The relationship between food, water, and energy resources are shaping our world and its future, and managing the “nexus” of the interdependencies among these goods is arguably one of the most critical challenges facing policymakers in the transatlantic area. A draft report discussed at an Atlantic Council event today argues that Africa plays an especially important role: the consequences of failure to address the challenges are catastrophic, but the potential upside of doing so successfully is also enormous.
A high-level group of policymakers, scholars, business and civil society representatives, and other key stakeholders convened for the day-long event on “Addressing the Food, Water, and Energy Nexus,” organized by the Council’s Africa Center, Energy and Environment Program, and Brent Scowcroft Center on International Security.
The day opened with welcome remarks by Council President and CEO Frederick Kempe and Africa Center Director J. Peter Pham.
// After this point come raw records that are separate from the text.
Lemma bind_done_outcome b w r b' w' :
  inv b -> bindable b -> scale_bind cfg (b, w) = Some (r, (b', w')) -> outcome r b'.
Proof.
  intros Hi Hb. revert b w r b' w' Hi Hb.
  enough (triple (fun b => inv b /\ bindable b) (scale_bind cfg) outcome) as H.
  { intros b w r b' w' Hi Hb. by apply H. }
  unfold scale_bind.
  assert (triple (fun b => inv b /\ bindable b) (scale_unbind ~;; fret (- ENOMEM)) outcome) as Hfail.
  { eapply triple_bind; [apply (unbind_faults _ (fun _ _ => False))|by intros ?; apply triple_ret].
    intros b [_ []]. congruence. }
  eapply triple_bind; [apply (triple_bout _ (fun _ b => inv b /\ bindable b)); done|].
  intros ok. destruct ok; cbn [negb]; [|done].
  apply (triple_bind _ (fun _ b => inv b /\ bindable b /\ dev_file b = true)).
  { apply triple_bupd. intros b [Hi []]. split; [by apply (inv_submseteq b)|]. by split; [constructor|]. }
  intros _. eapply triple_bind; [apply (triple_bout _ (fun _ b => inv b /\ bindable b /\ dev_file b = true)); done|].
  intros st. destruct (st =? 0); cbn [negb].
  2: { eapply triple_bind; [apply (unbind_faults _ (fun _ _ => False))|by intros ?; apply triple_ret].
       intros b (_ & [] & _). congruence. }
  apply (triple_bind _ (fun _ b => inv b /\ bindable b /\ files_up b)).
  { apply triple_bupd. intros b (Hi & [] & Hf). split; [by apply (inv_submseteq b)|]. by split; [constructor|]. }
  intros _.
  do 3 (eapply triple_bind; [by apply string_id_ok|]; intros ?;
        apply triple_if_neg; [intros b (? & _) ?; split; [done|lia]|]).
  eapply triple_bind; [apply identify_ok|intros ?]. apply bind_endpoints_ok.
Qed.


(** C12: whatever the driver core, the allocator and the choice of endpoints
    answer, when [scale_bind] returns every request that is on a list or in a
    field of the device is allocated, in one place only; and when it returns
    success the device has ten transmit and ten receive requests and a
    control request, two bulk endpoints, which are the first pair of test
    endpoints, no configuration and no interface, its files exist, the
    gadget's data is the scale device, and its static data is what the
    control requests need.  The results of [adb_create_bulk_endpoints] are
    ignored, so nothing is promised of the second and third pair of test
    endpoints and of the requests made with them; the fourth pair, which the
    soft reset enables too, is NULL. *)
Theorem scale_bind_spec b w r b' w' :
  inv b -> bindable b -> scale_bind cfg (b, w) = Some (r, (b', w')) -> inv b' /\ (r = 0 -> bound b').
Proof. apply bind_done_outcome. Qed.



(** ** Error paths *)

(** property: the error path of [scale_bind] is never survived: when the device
    node or the character device cannot be created it calls [scale_unbind],
    which takes the gadget's data for the scale device while it still is the
    composite framework's. *)
Theorem bind_failure_faults b w :
  gdata b = GComposite ->
  (fst (device_create w) = false \/
   fst (device_create w) = true /\ fst (cdev_add (snd (device_create w))) <> 0) ->
  scale_bind cfg (b, w) = None.
Proof.
  intros Hg H. unfold scale_bind, fbind, bout. destruct (device_create w) as [ok w1]. cbn [fst snd] in H.
  assert (forall b w, gdata b = GComposite -> @scale_unbind W (b, w) = None) as Hu.
  { intros b0 w0 E. unfold scale_unbind, fbind, bst. cbn [fst]. by rewrite E. }
  destruct H as [->|[-> H]]; cbn [negb]; [by rewrite Hu|].
  cbn [bupd fmodify]. destruct (cdev_add w1) as [st w2]. cbn [fst] in H.
  rewrite (proj2 (Z.eqb_neq _ _) H). cbn [negb]. by rewrite Hu.
Qed.

(** property: the length of the PNP string is stored over its own first bytes: a
    second bind measures the string again, finds it empty, and from then on
    the request for it is answered with no bytes. *)
Theorem rebind_loses_pnp b (w : W) b1 (w1 : W) b2 (w2 : W) n :
  strlen (pnp_string (b_static b)) = Some n -> (2 <= n < 256)%nat ->
  identify cfg (b, w) = Some (tt, (b1, w1)) -> identify cfg (b1, w1) = Some (tt, (b2, w2)) ->
  pnp_len (b_static b1) = Z.of_nat n /\ pnp_len (b_static b2) = 0.
Proof.
  intros Hn Hb. unfold identify. rewrite Hn. intros [= <- <-].
  pose proof (strlen_length _ _ Hn) as Hl. cbn [b_static set_b_static pnp_string].
  destruct (pnp_string (b_static b)) as [|c0 [|c1 l]]; [by cbn in Hl; lia..|].
  cbn [insert list_insert].
  assert (Z.land (Z.shiftr (Z.of_nat n) 8) 0xff = 0) as E.
  { rewrite Z.shiftr_div_pow2, Z.div_small by lia. done. }
  rewrite E. cbn [strlen Z.eqb]. intros [= <- _]. unfold pnp_len. cbn [b_static set_b_static pnp_string nth].
  split; [|done]. rewrite <- (pnp_bytes n) at 2 by lia. by rewrite E.
Qed.
End Inv.

(** ** Module entry and exit *)
Inductive mev := EClassCreate | EClassDestroy | EAlloc (n : Z) | EUnregister (n : Z) | EHooks | EProbe | EUnprobe.
Section ModTrace.
Context (ans : list mev -> Z).
#[export] Instance module_trace : ModuleOps (list mev) := {|
  class_create := fun l => (ans l, EClassCreate :: l);
  class_destroy := fun l => (tt, EClassDestroy :: l);
  alloc_chrdev_region := fun n l => (ans l, EAlloc n :: l);
  unregister_chrdev_region := fun n l => (tt, EUnregister n :: l);
  set_hooks := fun l => (tt, EHooks :: l);
  usb_composite_probe := fun l => (ans l, EProbe :: l);
  usb_composite_unregister := fun l => (tt, EUnprobe :: l);
|}.

(** property: loading the module undoes what it did when a device number cannot be
    had, and succeeds whatever the probe of the composite driver answers;
    unloading it gives back two device numbers where one was taken, and waits
    forever if no controller was ever bound. *)
Theorem module_spec :
  (forall e, ans [] = e -> e <> 0 -> init [] = (e, [EClassCreate])) /\
  (forall e, ans [] = 0 -> ans [EClassCreate] = e -> e <> 0 ->
     init [] = (e, [EClassDestroy; EAlloc 1; EClassCreate])) /\
  (ans [] = 0 -> ans [EClassCreate] = 0 ->
     init [] = (0, [EProbe; EHooks; EAlloc 1; EClassCreate])) /\
  (forall l, cleanup true l = Some (tt, EClassDestroy :: EUnprobe :: EUnregister 2 :: l)) /\
  (forall l, cleanup false l = None).
Proof.
  split; [|split; [|split]].
  - intros e H Hn. unfold init, bind. cbn. rewrite H. by rewrite (proj2 (Z.eqb_neq e 0) Hn).
  - intros e H1 H2 Hn. unfold init, bind. cbn. rewrite H1. cbn. rewrite H2.
    by rewrite (proj2 (Z.eqb_neq e 0) Hn).
  - intros H1 H2. unfold init, bind. cbn. rewrite H1. cbn. by rewrite H2.
  - done.
Qed.
End ModTrace.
A draft document, prepared by Peter Engelke, senior fellow in the Strategic Foresight Initiative, and Mihaela Carstei, acting director of the Energy and Environment Program, constituted a framework for the discussions throughout the day, which began with an introduction to global trends in food, water, and energy by Carstei and Howard Passell, ecologist in the Earth Systems Analysis for Sustainability Program at the Sandia National Laboratories.
A first panel, moderated by Engelke, then discussed core nexus principles and included contributions from Morgan Bazilian, deputy executive director of the Joint Institute for Strategic Energy Analysis at the National Renewable Energy Laboratory, and Marina Moses, director of the Science and Technology for Sustainability Program at the National Academies. This was followed by a second panel on transatlantic perspectives, moderated by Barry Pavel, Council vice president and director of the Scowcroft Center, and featuring interventions by Sherri Goodman, Council board director and vice president and general counsel of CNA, and AaronSalzberg, special coordinator for water resources at the US State Department. A final panel, moderated by Pham, focused on the case of Africa and included presentations by Robert Thompson, visiting scholar at the Johns Hopkins School of Advanced International Studies; Lawrence Jones, co-founder of the Center for Sustainable Development in Africa and vice president of Alstom Grid Inc.; and Jeremy Foster, energy advisor in the Bureau for Economic Growth, Education, and Environment of the US Agency for International Development.
The conference and the Council’s initiative on the food, water, and energy nexus were made possible by generous support from the OCP Group S.A.